Leaders often misunderstand AI's probabilistic nature, thinking it's a flaw that will be "fixed." Drawing parallels to chaos theory, the slight non-determinism is an intentional feature that enables creativity and requires building systems with guardrails and human oversight, not seeking perfect predictability.
In previous tech waves, proprietary technology was a key differentiator. Now, with powerful AI models widely available, the advantage shifts to deeply understanding customer problems. The question "Should we even build this?" is more critical to creating a moat than the technology itself.
While the current AI era shares similarities with the birth of the internet, the key difference is the sheer velocity of change. During the dot-com era, companies had more time to adapt. Today, the acceleration is so intense that companies that wait on the sidelines risk becoming obsolete.
Many ideas from the dot-com bust, like Webvan (online grocery delivery), failed not because the concept was wrong, but because the supporting technology was immature. Today, these same concepts, like Instacart, are thriving as the necessary infrastructure is now in place.
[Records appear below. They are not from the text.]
(** ** Failures reveal nothing *)

(** C3: the answer to a request whose provider call failed is the fixed
    502 response, a constant in which neither the exception, nor the
    configured key, nor the message occurs; any two failing runs, with
    different keys, messages, providers and exceptions, get the very
    same response. *)
Theorem failure_response_is_constant
  (environ1 dotenv1 environ2 dotenv2 : gmap str str) (k1 k2 : str)
  (members1 members2 : list (str * json)) (msg1 msg2 : str) (w1 w2 : World) :
  (environ1 ∪ dotenv1) !! KEY = Some k1 → k1 ≠ [] →
  (environ2 ∪ dotenv2) !! KEY = Some k2 → k2 ≠ [] →
  obj_get (lit "message") members1 = Some (JStr msg1) →
  obj_get (lit "message") members2 = Some (JStr msg2) →
  call_failed (provider w1 (outbound w1) (sent {| api_key := k1 |} msg1)) = true →
  call_failed (provider w2 (outbound w2) (sent {| api_key := k2 |} msg2)) = true →
  fst <$> serve (start environ1 dotenv1) (post_assistant (Body (JObj members1))) w1 =
    Some bad_gateway_response ∧
  fst <$> serve (start environ2 dotenv2) (post_assistant (Body (JObj members2))) w2 =
    fst <$> serve (start environ1 dotenv1) (post_assistant (Body (JObj members1))) w1.
Proof.
  intros Hk1 Hn1 Hk2 Hn2 Hm1 Hm2 Hf1 Hf2.
  rewrite (serve_failed _ _ _ Hk1 Hn1 _ _ _ Hm1 Hf1).
  rewrite (serve_failed _ _ _ Hk2 Hn2 _ _ _ Hm2 Hf2). done.
Qed.

(** The exception [ask_assistant] raises does keep the provider's
    exception as its cause; the rendering drops it. *)
Lemma render_ignores_cause (code : Z) (detail : str) (c1 c2 : option exn) :
  render_exception (HTTPException code detail c1) =
  render_exception (HTTPException code detail c2).
Proof. reflexivity. Qed.

(** ** The schema boundary *)




(** ** Start-up *)

(** C6: when, once the [.env] file is loaded, the environment has no
    [OPENAI_API_KEY] or an empty one, importing the module raises
    [RuntimeError]: the process exits, at that point no route has been
    registered, and no request is ever answered, the health check
    included. *)
Theorem missing_key_aborts_startup (environ0 dotenv : gmap str str) :
  (environ0 ∪ dotenv) !! KEY = None ∨ (environ0 ∪ dotenv) !! KEY = Some [] →
  (∃ g, start environ0 dotenv =
     Exited
       (RuntimeError
          (lit "OPENAI_API_KEY not set in environment. Please add it to your .env file."))
       g) ∧
  registered (start environ0 dotenv) = [] ∧
  ∀ req w, serve (start environ0 dotenv) req w = None.
Proof.
  intros H.
  assert (Hf : truthy ((environ0 ∪ dotenv) !! KEY) = false)
    by (destruct H as [-> | ->]; done).
  rewrite (start_without_key _ _ Hf). split; [by eexists | done].
Qed.

(** ** The health route *)

(** C7: [health_check] returns the fixed payload and touches nothing;
    in a started process, [GET /] is answered 200 with exactly
    [{"message": "Healthy"}] whatever the request carries and whatever
    the provider would do, and no call goes to the provider. *)
Theorem health_check_is_constant
  (environ0 dotenv : gmap str str) (k : str) (b : RequestBody) (w : World) :
  (environ0 ∪ dotenv) !! KEY = Some k → k ≠ [] →
  health_check w = (Return (JObj [ (lit "message", JStr (lit "Healthy")) ]), w) ∧
  serve (start environ0 dotenv) (get_root b) w =
    Some ({| status := 200;
             response_content :=
               JSONContent (JObj [ (lit "message", JStr (lit "Healthy")) ]) |}, w).
Proof.
  intros Hk Hne. split; [done|]. by rewrite (serve_health _ _ k).
Qed.

(** ** The parameters of the provider call *)

(** C8: every run of [ask_assistant] adds exactly one call to the log,
    made with the model ["gpt-3.5-turbo"], 256 output tokens at most,
    temperature 0.7, and two messages: the fixed system instruction,
    then the caller's message under the user role, unchanged. Only
    that last content depends on the request. *)
Theorem provider_call_parameters_are_fixed
  (client : OpenAI) (request : AssistantRequest) (w : World) :
  outbound (snd (ask_assistant (Some client) request w)) =
    outbound w ++
      [ {| call_api_key := api_key client;
           call_params :=
             {| model := lit "gpt-3.5-turbo";
                messages :=
                  [ [ (lit "role", lit "system");
                      (lit "content",
                       lit "You are the helpful AI assistant for an online Tic Tac Toe game. Answer rules, strategies, and give helpful, friendly advice for the game.") ];
                    [ (lit "role", lit "user"); (lit "content", message request) ] ];
                max_tokens := 256;
                temperature := 0.7 |} |} ].
Proof.
  rewrite ask_assistant_run. simpl.
  reply_cases; reflexivity.
Qed.

(** ** The statements at sample inputs *)

Lemma env_key_lookup : (env_key ∪ ∅) !! KEY = Some (lit "sk-test").
Proof. reflexivity. Defined.

Lemma dotenv_key_lookup : (∅ ∪ dotenv_key) !! KEY = Some (lit "sk-from-file").
Proof. reflexivity. Defined.

Lemma rules_question_message :
  obj_get (lit "message") rules_question =
    Some (JStr (lit "What are the rules of tic tac toe?")).
Proof. reflexivity. Defined.

(** The scenario of the specification: the text comes back trimmed. *)
Lemma answer_is_first_choice_stripped_witness :
  serve (start env_key ∅) (post_assistant (Body (JObj rules_question)))
        (world (first_choice (Some (lit "  Tic tac toe is played on a 3x3 grid...  ")) [])) =
    Some (answer_response (lit "Tic tac toe is played on a 3x3 grid..."),
          {| provider := fun _ _ =>
               first_choice (Some (lit "  Tic tac toe is played on a 3x3 grid...  ")) [];
             outbound :=
               [ sent {| api_key := lit "sk-test" |}
                      (lit "What are the rules of tic tac toe?") ] |}).
Proof.
  refine (proj1 (proj2 (answer_is_first_choice_stripped
    env_key ∅ (lit "sk-test") env_key_lookup _ rules_question _
    (world (first_choice (Some (lit "  Tic tac toe is played on a 3x3 grid...  ")) []))
    rules_question_message _ [] eq_refl))).
  discriminate.
Defined.

(** A timeout of the provider call ends in the fixed 502. *)
Lemma provider_failure_is_bad_gateway_witness :
  serve (start env_key ∅) (post_assistant (Body (JObj rules_question)))
        (world (Failure timeout_error)) =
    Some (bad_gateway_response,
          logged (world (Failure timeout_error))
                 (sent {| api_key := lit "sk-test" |}
                       (lit "What are the rules of tic tac toe?"))).
Proof.
  refine (proj2 (proj1 (provider_failure_is_bad_gateway
    env_key ∅ (lit "sk-test") env_key_lookup _ rules_question _
    (world (Failure timeout_error)) rules_question_message) eq_refl)).
  discriminate.
Defined.
(** * Unreal Engine docset generator: entry extraction pipeline

    A shallow embedding of [unreal_engine_docset.py] and the properties of
    its reader, classifier, collectors, page processor, docset processor
    and manifest mapping.

    Conventions.
    - Python exceptions are the constructors of [exn]; a call either
      returns ([Ok]) or raises ([Raise]).
    - Code that touches the file system, sleeps or mutates the page runs in
      the monad [M]: it reads a [World] (what the file system answers) and
      threads a [St] (a clock of read attempts and the trace of effects).
    - A parsed page is a [node]; elements carry a [uid] that plays the role
      of the identity of an lxml element object.
    - Library functions whose behaviour depends on arbitrary data
      ([re.search] on a pattern built from the page title, lxml's
      [rewrite_links]) are variables of the section [Pipeline]. *)

From Stdlib Require Import Ascii String List Arith NArith Lia Permutation Sorted.
From stdpp Require Import base list strings countable gmap.

Local Open Scope string_scope.
Local Open Scope list_scope.

(* ===================================================================== *)
(** * Strings as Python uses them *)
(* ===================================================================== *)

Module Str.

(** [needle in hay] *)
Fixpoint contains (needle hay : string) : bool :=
  String.prefix needle hay ||
  match hay with
  | EmptyString => false
  | String _ rest => contains needle rest
  end.

Definition is_upper (c : ascii) : bool :=
  (65 <=? nat_of_ascii c)%nat && (nat_of_ascii c <=? 90)%nat.
Definition is_lower (c : ascii) : bool :=
  (97 <=? nat_of_ascii c)%nat && (nat_of_ascii c <=? 122)%nat.
Definition to_lower (c : ascii) : ascii :=
  if is_upper c then ascii_of_nat (nat_of_ascii c + 32) else c.
Definition to_upper (c : ascii) : ascii :=
  if is_lower c then ascii_of_nat (nat_of_ascii c - 32) else c.

(** [s.lower()] on ASCII text *)
Fixpoint lower (s : string) : string :=
  match s with
  | EmptyString => EmptyString
  | String c rest => String (to_lower c) (lower rest)
  end.

(** [s.title()] on ASCII text: the first letter of every run of letters
    is upper-cased, the others are lower-cased. *)
Fixpoint title_from (after_letter : bool) (s : string) : string :=
  match s with
  | EmptyString => EmptyString
  | String c rest =>
      let letter := is_upper c || is_lower c in
      String (if after_letter then to_lower c else to_upper c)
             (title_from letter rest)
  end.
Definition title (s : string) : string := title_from false s.

Definition quot : string := String (ascii_of_nat 34) EmptyString.
Definition newline : ascii := ascii_of_nat 10.
Definition backslash : ascii := ascii_of_nat 92.

(** [html.escape(s)] with its default [quote=True]. *)
Definition escape_char (c : ascii) : string :=
  match nat_of_ascii c with
  | 38 => "&amp;"
  | 60 => "&lt;"
  | 62 => "&gt;"
  | 34 => "&quot;"
  | 39 => "&#x27;"
  | _ => String c EmptyString
  end.
Fixpoint escape (s : string) : string :=
  match s with
  | EmptyString => EmptyString
  | String c rest => escape_char c +:+ escape rest
  end.
(** X8 at [[1; 3]] into which 2 and 4 are put. *)
Lemma diff_only_inserts_witness :
  Forall (λ s : Diff.ISplice nat, Diff.deleteCount s = 0)
         (Diff.diff [1; 3] [1; 2; 3; 4] (λ x, bool_decide (x ∈ [1; 3]))).
Proof.
  apply diff_only_inserts.
  - apply (sublist_skip 1), sublist_cons, (sublist_skip 3), sublist_cons, sublist_nil.
  - by apply (bool_decide_unpack _).
  - intros x. apply bool_decide_eq_true.
Defined.

(** ** The outputs of a cell *)

Module CellOutputsFacts.
Import Diff DiffFacts DiffViews DiffMore DiffBooks CellOutputs.

Section facts.
Context {T : Type} `{EqDecision T}.
Implicit Types (members : list T) (s : ISplice T).

Lemma elem_of_Set_add members (x y : T) :
  y ∈ Set_add members x ↔ y ∈ members ∨ y = x.
Proof.
  unfold Set_add. case_bool_decide as Hin.
  - split; [tauto|]. by intros [?| ->].
  - by rewrite elem_of_app, list_elem_of_singleton.
Qed.

Lemma elem_of_Set_delete members (x y : T) :
  y ∈ Set_delete members x ↔ y ∈ members ∧ y ≠ x.
Proof. unfold Set_delete. rewrite list_elem_of_filter. tauto. Qed.

Lemma elem_of_foldl_Set_add members (ins : list T) (y : T) :
  y ∈ foldl Set_add members ins ↔ y ∈ members ∨ y ∈ ins.
Proof.
  revert members. induction ins as [|x ins IH]; intros members; simpl.
  - rewrite elem_of_nil. tauto.
  - rewrite IH, elem_of_Set_add, elem_of_cons. tauto.
Qed.

Lemma elem_of_forget_range (outputs0 : list T) (d : nat) :
  ∀ members st (y : T),
    y ∈ foldl (λ m i, match outputs0 !! i with
                      | Some x => Set_delete m x
                      | None => m
                      end) members (seq st d)
    ↔ y ∈ members ∧ y ∉ take d (drop st outputs0).
Proof.
  induction d as [|d IH]; intros members st y; simpl.
  - rewrite elem_of_nil. tauto.
  - rewrite IH. destruct (outputs0 !! st) as [x|] eqn:Ex.
    + rewrite elem_of_Set_delete, (drop_S _ _ _ Ex). simpl.
      rewrite elem_of_cons. tauto.
    + apply lookup_ge_None_1 in Ex.
      rewrite !drop_ge by lia. rewrite take_nil. simpl. tauto.
Qed.

Lemma elem_of_track_outputs (outputs0 : list T) members s (y : T) :
  y ∈ track_outputs outputs0 members s
  ↔ y ∈ keep_books id outputs0 members s.
Proof.
  unfold track_outputs, forget_outputs.
  rewrite elem_of_foldl_Set_add, elem_of_forget_range, elem_of_keep_books.
  unfold removed_keys. by rewrite !list_fmap_id.
Qed.

Lemma elem_of_tracked (outputs0 : list T) (r : list (ISplice T)) :
  ∀ members members',
    (∀ y, y ∈ members ↔ y ∈ members') →
    ∀ y, y ∈ foldl (track_outputs outputs0) members r
         ↔ y ∈ books id outputs0 r members'.
Proof.
  induction r as [|s r IH]; intros members members' Hsame y; simpl; [done|].
  apply IH. intros z.
  rewrite elem_of_track_outputs, !elem_of_keep_books, Hsame. tauto.
Qed.

End facts.
End CellOutputsFacts.

Section cell_outputs_extras.
Import Diff DiffViews DiffBooks CellOutputs CellOutputsFacts.
Context {T : Type} `{EqDecision T}.

(** X9. When the outputs of a cell are all different objects and
    [_outputMapping] holds exactly these, then after [set outputs] the cell
    has the new outputs, the splices fired are the diff of the old and the
    new outputs, and [_outputMapping] holds exactly the new outputs. *)
Theorem set_outputs_tracks (newOutputs : list T) (cell : ExtHostCellOutputs) :
  NoDup (_outputs cell) →
  (∀ x, x ∈ _outputMapping cell ↔ x ∈ _outputs cell) →
  _outputs (set_outputs newOutputs cell).1 = newOutputs
  ∧ (set_outputs newOutputs cell).2
    = diff (_outputs cell) newOutputs (Set_has (_outputMapping cell))
  ∧ (∀ x, x ∈ _outputMapping (set_outputs newOutputs cell).1 ↔ x ∈ newOutputs).
Proof.
  intros Hnodup Hmapping. split; [done|]. split; [done|].
  intros x. unfold set_outputs. simpl.
  rewrite (elem_of_tracked _ _ _ (_outputMapping cell)) by done.
  rewrite (books_diff id (_outputs cell) newOutputs
             (Set_has (_outputMapping cell)) (_outputMapping cell)).
  - by rewrite list_fmap_id.
  - by rewrite list_fmap_id.
  - intros k. by rewrite list_fmap_id.
  - intros y. unfold Set_has. apply bool_decide_eq_true.
Qed.

End cell_outputs_extras.

(** X9 on a cell with outputs 1, 2, 3 that gets the outputs 3, 4, 1. *)
Lemma set_outputs_tracks_witness :
  let cell := CellOutputs.mkOutputs [1; 2; 3] [1; 2; 3] in
  CellOutputs._outputs (CellOutputs.set_outputs [3; 4; 1] cell).1 = [3; 4; 1]
  ∧ (CellOutputs.set_outputs [3; 4; 1] cell).2
    = Diff.diff [1; 2; 3] [3; 4; 1] (CellOutputs.Set_has [1; 2; 3])
  ∧ (∀ x : nat, x ∈ CellOutputs._outputMapping
                      (CellOutputs.set_outputs [3; 4; 1] cell).1
                ↔ x ∈ [3; 4; 1]).
Proof.
  apply (set_outputs_tracks [3; 4; 1] (CellOutputs.mkOutputs [1; 2; 3] [1; 2; 3])).
  - by apply (bool_decide_unpack _).
  - done.
Defined.

(** ** The subscriptions of a document *)

Module SubscriptionFacts.
Import Diff DiffFacts DiffViews DiffMore DiffBooks Notebook NotebookFacts.

(** *** Methods that leave the document as it is *)

Lemma mapWith_this {A B S : Type} (f : S → A → M (B * S)) :
  (∀ acc x w, this (f acc x w).2 = this w) →
  ∀ l acc w, this (mapWith f acc l w).2 = this w.
Proof.
  intros Hf. induction l as [|x l IH]; intros acc w; simpl; [done|].
  unfold mbind, M_bind. specialize (Hf acc x w).
  destruct (f acc x w) as [[[y acc']|e] w1]; simpl in *; [|done].
  specialize (IH acc' w1).
  destruct (mapWith f acc' l w1) as [[[ys acc'']|e] w2]; simpl in *; congruence.
Qed.

Section preserved.
Variable supported : string → bool.

Lemma transformOutput_this cell renderers out w :
  this (transformOutput supported cell renderers out w).2 = this w.
Proof.
  destruct out as [text|ename evalue traceback|display]; try done.
  unfold transformOutput, mbind, M_bind.
  pose proof (transformMimeTypes_run supported cell display w) as Hrun.
  cbv zeta in Hrun. rewrite Hrun.
  match goal with
  | |- context [orderedMimeTypes ?ret !! pickedMimeTypeIndex ?ret] =>
      destruct (orderedMimeTypes ret !! pickedMimeTypeIndex ret)
  end; done.
Qed.

Lemma cellToDto_this renderers cell w :
  this (cellToDto supported renderers cell w).2 = this w.
Proof.
  unfold cellToDto, mbind, M_bind.
  pose proof (mapWith_this (transformOutput supported cell)
                (transformOutput_this cell) (outputs cell) renderers w) as Hmap.
  destruct (mapWith _ _ _ w) as [[[ys acc]|e] w1]; done.
Qed.

Lemma spliceToDto_this renderers diff0 w :
  this (spliceToDto supported renderers diff0 w).2 = this w.
Proof.
  unfold spliceToDto, mbind, M_bind.
  pose proof (mapWith_this (cellToDto supported) cellToDto_this
                (toInsert diff0) renderers w) as Hmap.
  destruct (mapWith _ _ _ w) as [[[ys acc]|e] w1]; done.
Qed.

Lemma eventuallyUpdateCells_this diffs w :
  this (eventuallyUpdateCells supported diffs w).2 = this w.
Proof.
  unfold eventuallyUpdateCells, mbind, M_bind.
  pose proof (mapWith_this (spliceToDto supported) spliceToDto_this
                diffs [] w) as Hmap.
  destruct (mapWith _ _ _ w) as [[[ys acc]|e] w1]; done.
Qed.

End preserved.

(** *** Unwiring and wiring cells *)

Lemma unwireCellAt_run (i : nat) (w : World) (cell : ExtHostCell) :
  _cells (this w) !! i = Some cell →
  ∃ t,
    unwireCellAt i w
    = (Ok tt,
       mkWorld (with_mapping (delete (handle cell) (_cellDisposableMapping (this w)))
                             (this w)) t).
Proof.
  intros Hcell. destruct w as [doc t].
  unfold unwireCellAt, mbind, M_bind, get_this. simpl in *. rewrite Hcell.
  destruct (_cellDisposableMapping doc !! handle cell) as [store|].
  - rewrite store_clear_run. simpl. eauto.
  - simpl. eauto.
Qed.

Lemma forEach_unwire_run (d : nat) :
  ∀ (st : nat) (w : World),
    st + d ≤ length (_cells (this w)) →
    ∃ mapping t,
      forEach unwireCellAt (seq st d) w
      = (Ok tt, mkWorld (with_mapping mapping (this w)) t)
      ∧ ∀ k, k ∈ dom mapping
             ↔ k ∈ dom (_cellDisposableMapping (this w))
               ∧ k ∉ handle <$> take d (drop st (_cells (this w))).
Proof.
  induction d as [|d IH]; intros st w Hlen; simpl.
  - exists (_cellDisposableMapping (this w)), (trace w). split.
    + by destruct w as [[] ?].
    + intros k. rewrite elem_of_nil. tauto.
  - destruct (lookup_lt_is_Some_2 (_cells (this w)) st ltac:(lia)) as [cell Hcell].
    destruct (unwireCellAt_run st w cell Hcell) as [t1 Hrun].
    unfold mbind, M_bind. rewrite Hrun.
    edestruct (IH (S st) (mkWorld (with_mapping
                    (delete (handle cell) (_cellDisposableMapping (this w)))
                    (this w)) t1)) as (mapping & t2 & Hrest & Hdom);
      [simpl; lia|].
    simpl in *. exists mapping, t2. split; [exact Hrest|].
    intros k. rewrite Hdom, dom_delete, elem_of_difference, elem_of_singleton.
    rewrite (drop_S _ _ _ Hcell). simpl. rewrite elem_of_cons. tauto.
Qed.

Lemma wireCell_run (cell : ExtHostCell) (w : World) :
  ∃ mapping t,
    wireCell cell w = (Ok tt, mkWorld (with_mapping mapping (this w)) t)
    ∧ ∀ k, k ∈ dom mapping
           ↔ k ∈ dom (_cellDisposableMapping (this w)) ∨ k = handle cell.
Proof.
  destruct w as [doc t].
  unfold wireCell, mbind, M_bind, get_this, set_this, emit. simpl.
  rewrite lookup_insert_eq. simpl.
  eexists. eexists. split; [reflexivity|].
  intros k. rewrite !dom_insert, !elem_of_union, !elem_of_singleton. tauto.
Qed.

Lemma forEach_wire_run (ins : list ExtHostCell) :
  ∀ w : World,
    ∃ mapping t,
      forEach wireCell ins w
      = (Ok tt, mkWorld (with_mapping mapping (this w)) t)
      ∧ ∀ k, k ∈ dom mapping
             ↔ k ∈ dom (_cellDisposableMapping (this w)) ∨ k ∈ handle <$> ins.
Proof.
  induction ins as [|cell ins IH]; intros w; simpl.
  - exists (_cellDisposableMapping (this w)), (trace w). split.
    + by destruct w as [[] ?].
    + intros k. rewrite elem_of_nil. tauto.
  - destruct (wireCell_run cell w) as (m1 & t1 & Hrun & Hdom1).
    unfold mbind, M_bind. rewrite Hrun.
    destruct (IH (mkWorld (with_mapping m1 (this w)) t1))
      as (mapping & t2 & Hrest & Hdom).
    simpl in *. exists mapping, t2. split; [exact Hrest|].
    intros k. rewrite Hdom, Hdom1, elem_of_cons. tauto.
Qed.

(** The [diffs.forEach] of the [cells] setter keeps the books of
    [books handle]. *)
Lemma forEach_diffs_run (diffs : list (ISplice ExtHostCell)) :
  ∀ (w : World) (members : list Z),
    Forall (λ s, start s + deleteCount s ≤ length (_cells (this w))) diffs →
    (∀ k, k ∈ dom (_cellDisposableMapping (this w)) ↔ k ∈ members) →
    ∃ mapping t,
      forEach (λ diff0,
                 forEach unwireCellAt (seq (start diff0) (deleteCount diff0)) ;;
                 forEach wireCell (toInsert diff0)) diffs w
      = (Ok tt, mkWorld (with_mapping mapping (this w)) t)
      ∧ ∀ k, k ∈ dom mapping
             ↔ k ∈ books handle (_cells (this w)) diffs members.
Proof.
  induction diffs as [|s diffs IH]; intros w members Hfit Hmembers; simpl.
  - exists (_cellDisposableMapping (this w)), (trace w). split.
    + by destruct w as [[] ?].
    + done.
  - rewrite Forall_cons in Hfit. destruct Hfit as [Hs Hfit].
    destruct (forEach_unwire_run (deleteCount s) (start s) w Hs)
      as (m1 & t1 & Hrun1 & Hdom1).
    destruct (forEach_wire_run (toInsert s) (mkWorld (with_mapping m1 (this w)) t1))
      as (m2 & t2 & Hrun2 & Hdom2).
    unfold mbind, M_bind in *. rewrite Hrun1, Hrun2.
    edestruct (IH (mkWorld (with_mapping m2 (with_mapping m1 (this w))) t2)
                 (keep_books handle (_cells (this w)) members s))
      as (mapping & t3 & Hrest & Hdom); [exact Hfit| |].
    { intros k. simpl in *. rewrite Hdom2, Hdom1, elem_of_keep_books, Hmembers.
      unfold removed_keys. tauto. }
    simpl in *. exists mapping, t3. split; [exact Hrest|exact Hdom].
Qed.

End SubscriptionFacts.

Section subscription_extras.
Import Diff DiffFacts DiffViews DiffMore DiffBooks Notebook NotebookFacts.
Import SubscriptionFacts.
(** * L-Store storage engine (lstore): a shallow embedding and its properties

    The development follows the Python sources module by module:
    [page.py], [disk_helper.py], [cache.py], [index.py], [table.py],
    [query.py] and [transaction.py].  Python objects that are mutated
    through several references (the [bytearray] behind a [Page]) live in
    an explicit object store; exceptions are results that keep the state
    reached when they were raised. *)

From Stdlib Require Import ZArith List Lia Bool.
From stdpp Require Import gmap list.
From coqutil Require Import Word.LittleEndianList Byte.

Open Scope Z_scope.

(** ** Errors and the state-and-exception monad *)

(** The exceptions the sources raise.  The first group carries the
    [ValueError]s of the engine under the names of the error kinds. *)
Inductive error :=
| OutOfBounds          (* page.py: start offset is out of range; disk_helper.py: Write Page Out of Bound *)
| BadWordSize          (* page.py: writing with incompatible word size *)
| UnknownRangeType     (* page.py / cache.py: unrecognized range_type *)
| DuplicateKey         (* index.py: Cannot update to primary key that already exists *)
| NotIndexed           (* index.py: Index hasn't been built for this column yet *)
| SchemaMismatch       (* index.py: Map Insert incompatible num columns *)
| OldKeyMissing        (* index.py: Index Error: old key not exist *)
| BadFileSize          (* disk_helper.py: File size is not a multiple of PAGESIZE *)
| IOFailure            (* open() of a file that does not exist *)
| StructError          (* struct.error of pack / unpack *)
| TypeError            (* iterating or subscripting None, unhashable key *)
| IndexError           (* list / tuple index out of range *)
| KeyError             (* missing dict key, popitem on an empty dict *)
| ItemNotFound         (* list.remove of an absent item *)
| AttributeError       (* attribute of None *)
| ZeroDivisionError
| OutOfFuel.           (* not a Python exception: the loop bound of the model ran out *)

Inductive result (A : Type) :=
| Ok (a : A)
| Err (e : error).
Arguments Ok {A} a.
Arguments Err {A} e.

Definition M (S A : Type) : Type := S -> result A * S.

Definition ret {S A} (a : A) : M S A := fun s => (Ok a, s).

Definition raise {S A} (e : error) : M S A := fun s => (Err e, s).

Definition bind {S A B} (m : M S A) (f : A -> M S B) : M S B :=
  fun s => match m s with
           | (Ok a, s') => f a s'
           | (Err e, s') => (Err e, s')
           end.

Definition lift_result {S A} (r : result A) : M S A := fun s => (r, s).

Definition gets {S A} (f : S -> A) : M S A := fun s => (Ok (f s), s).

Definition modify {S} (f : S -> S) : M S unit := fun s => (Ok tt, f s).

(** Run a computation on a component of the state. *)
Definition zoom {S T A} (proj : T -> S) (inj : S -> T -> T) (m : M S A) : M T A :=
  fun t => let (r, s') := m (proj t) in (r, inj s' t).

Notation "x <- c1 ;; c2" := (bind c1 (fun x => c2))
  (at level 100, c1 at next level, right associativity).
Notation "c1 ;;; c2" := (bind c1 (fun _ => c2))
  (at level 100, right associativity).

Definition rbind {A B} (r : result A) (f : A -> result B) : result B :=
  match r with
  | Ok a => f a
  | Err e => Err e
  end.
Faced with an "AI mandate," many companies try to force-fit AI onto their current offerings, leading to failure. The correct first step is a fundamental assessment: is this problem even a good candidate for AI, or does the entire product need to be reimagined from the ground up?
True AI leadership requires moving beyond superficial use, like treating LLMs as a better Google. To avoid being left behind, leaders must get their hands dirty with the underlying technology. This deeper understanding is what enables them to identify real business opportunities and drive meaningful adoption.
Executives without technical understanding may make impossible requests, like asking why a database can't function like Excel. A product leader who has "gotten their hands dirty" can act as a credible "wall," translating technical complexities and protecting their team's focus and morale.